How to lose your cush job at eBay and go to jail

RICHARD WEINER
Technology for Lawyers

Published: February 9, 2024

Several eBay senior executives have lost their jobs, and their freedom, after they cost the company a $3 million settlement with the DOJ over a critic-correction game gone very badly.
Maybe don’t hire ex-CIA guy as company security, just saying.
Natick, Massachusetts married couple David and Ina Steiner were just cruising along, minding their own business and putting out a newsletter called eCommerceBytes (https://www.ecommercebytes.com/) which was maybe a little critical of the online retail giant eBay. Or maybe a lot critical.
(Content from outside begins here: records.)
(** * pd-sync: the mapping-driven person upsert of [src/index.ts]

    A shallow embedding of [formatError], [findPersonByName],
    [createOrUpdatePerson], [syncPdPerson] and the statement that runs
    the sync and logs its outcome, followed by the properties the
    specification states about them and by further properties of the code.

    - JavaScript values are an inductive type [value]. A number is an
      integer, and stands for itself as long as it is a safe integer
      (below [2^53] in absolute value): these are the numbers JavaScript
      holds exactly and prints with all their digits. [NaN], fractions
      and larger numbers are not modelled, and the statements that print
      a number are about safe integers.
    - An object built by the program is the finite map of its own
      properties, which are what goes into the body of a request.
    - [await] is sequential, so the three [async] functions are written in
      a state-and-exception monad [M]: the state is the list of HTTP
      requests issued so far, an exception is a thrown [Error].
    - The two libraries the program calls are parameters of the
      development: lodash's [get] and the [axios] transport. *)

From Stdlib Require Import Ascii.
From stdpp Require Import base option list strings pretty gmap fin_maps.

Local Open Scope string_scope.
Set Warnings "-register-all".

(** ** JavaScript values *)

Inductive value : Type :=
  | JUndefined
  | JNull
  | JBool (b : bool)
  | JNum (n : Z)
  | JStr (s : string)
  | JArr (l : list value)
  | JObj (kv : list (string * value)).

(** The safe integers, [Number.isSafeInteger]. *)
Definition safeInteger (n : Z) : Prop := (- 2 ^ 53 < n < 2 ^ 53)%Z.

(** [!!v] of JavaScript: everything is truthy except [undefined], [null],
    [false], [0] and the empty string. *)
Definition truthy (v : value) : bool :=
  match v with
  | JUndefined | JNull => false
  | JBool b => b
  | JNum n => negb (n =? 0)%Z
  | JStr s => negb (String.eqb s "")
  | JArr _ | JObj _ => true
  end.

(** [v === undefined || v === null]. *)
Definition nullish (v : value) : bool :=
  match v with
  | JUndefined | JNull => true
  | _ => false
  end.

Definition typeof (v : value) : string :=
  match v with
  | JUndefined => "undefined"
  | JNull => "object"
  | JBool _ => "boolean"
  | JNum _ => "number"
  | JStr _ => "string"
  | JArr _ | JObj _ => "object"
  end.

(** [a || b] *)
Definition js_or (a b : value) : value := if truthy a then a else b.

(** [a ?? b] *)
Definition js_coalesce (a b : value) : value := if nullish a then b else a.

Fixpoint join (sep : string) (l : list string) : string :=
  match l with
  | [] => ""
  | [s] => s
  | s :: rest => s +:+ sep +:+ join sep rest
  end.

(** The string conversion performed by a template literal [`${v}`]; of a
    number, for the safe integers, which are printed with all their
    digits. *)
Fixpoint toString (v : value) : string :=
  match v with
  | JUndefined => "undefined"
  | JNull => "null"
  | JBool true => "true"
  | JBool false => "false"
  | JNum n => pretty n
  | JStr s => s
  | JArr l =>
      join "," ((fix elements (l : list value) : list string :=
                   match l with
                   | [] => []
                   | x :: rest =>
                       (if nullish x then "" else toString x) :: elements rest
                   end) l)
  | JObj _ => "[object Object]"
  end.

(** Own-property lookup in an object, by key. *)
Fixpoint assoc (k : string) (kv : list (string * value)) : value :=
  match kv with
  | [] => JUndefined
  | (k', v) :: rest => if String.eqb k' k then v else assoc k rest
  end.

(** [v.k] for a value [v] that is neither [undefined] nor [null], and a
    property name [k] that is not a built-in of arrays or strings (the
    program reads only [data], [items], [item] and [id]). *)
Definition prop (v : value) (k : string) : value :=
  match v with
  | JObj kv => assoc k kv
  | _ => JUndefined
  end.

(** [v[0]] for a value [v] that is neither [undefined] nor [null]. *)
Definition index0 (v : value) : value :=
  match v with
  | JArr l => hd JUndefined l
  | JStr (String c _) => JStr (String c "")
  | JObj kv => assoc "0" kv
  | _ => JUndefined
  end.

(** [v?.k] *)
Definition optProp (v : value) (k : string) : value :=
  if nullish v then JUndefined else prop v k.

(** [acc[k] = v] on an object that started as [{}]. Every key becomes an
    own property, but ["__proto__"]: that one is the accessor inherited
    from [Object.prototype], and assigning to it changes the prototype of
    the object (or nothing, when [v] is not an object) and creates no own
    property. *)
Definition setProperty (k : string) (v : value) (acc : gmap string value)
    : gmap string value :=
  if String.eqb k "__proto__" then acc else <[k := v]> acc.

(** ** Errors *)

(** What a [catch] clause can receive: an [AxiosError], with its
    [message] and the [response?.data?.error] string of the remote reply
    (typed [error?: string] by [PipedriveErrorResponse]), or any other
    [Error] with its [message]. *)
Inductive exn : Type :=
  | AxiosError (message : string) (response_error : option string)
  | Error (message : string).

Definition message (e : exn) : string :=
  match e with
  | AxiosError m _ => m
  | Error m => m
  end.

Definition optString (o : option string) : value :=
  match o with
  | Some s => JStr s
  | None => JUndefined
  end.

Definition formatError (context : string) (error : exn) : string :=
  match error with
  | AxiosError m r =>
      context +:+ ": " +:+
        toString (js_or (optString r) (js_or (JStr m) (JStr "Unknown API error")))
  | Error m =>
      context +:+ ": " +:+ toString (js_or (JStr m) (JStr "Unknown error"))
  end.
Anyway, First Amendment time.
But there is no First Amendment when your head of security is ex-CIA and the pressure is on to do something about lowly little eCommerceBytes.
Did not occur to them, apparently, to just fix everything that the newsletter found wrong with eBay (and continues to find wrong with it).
The Steiners underwent what they called a “relentless” campaign by eBay to harass and intimidate them for their criticisms of the company.
"The company's employees and contractors involved in this campaign put the victims through pure hell, in a petrifying campaign aimed at silencing their reporting and protecting the eBay brand," acting U.S. Attorney Joshua Levy said in a statement.
Overseeing this campaign was the aforementioned ex-CIA guy, Jim Baugh.
At Baugh’s direction, several company executives mailed the Steiners spiders, a bloody pig mask, a funeral wreath and a book on adjusting after the death of a spouse, as well as anon harassing Twitter messages and “bizarre” emails.
In August 2019, Baugh and a group of execs were caught outside the Steiner’s home, 3,000 miles from their office, attempting to install a tracking GPS on the Steiners’ car.
Baugh was arrested and is serving a 57-month jail sentence. Others went to jail for less time or home confinement.
EBay CEO Jamie Iannone in a statement called his company's conduct in 2019 "wrong and reprehensible," opens new tab and he said eBay was "committed to upholding high standards of conduct and ethics and to making things right with the Steiners."
Criminal charges will be dropped in three years if the company doesn’t screw up like this again.
In addition to the $3 million fine (which is the maximum allowable by law), the Steiners are suing eBay and the perpetrators individually. That case is scheduled for trial in 2025.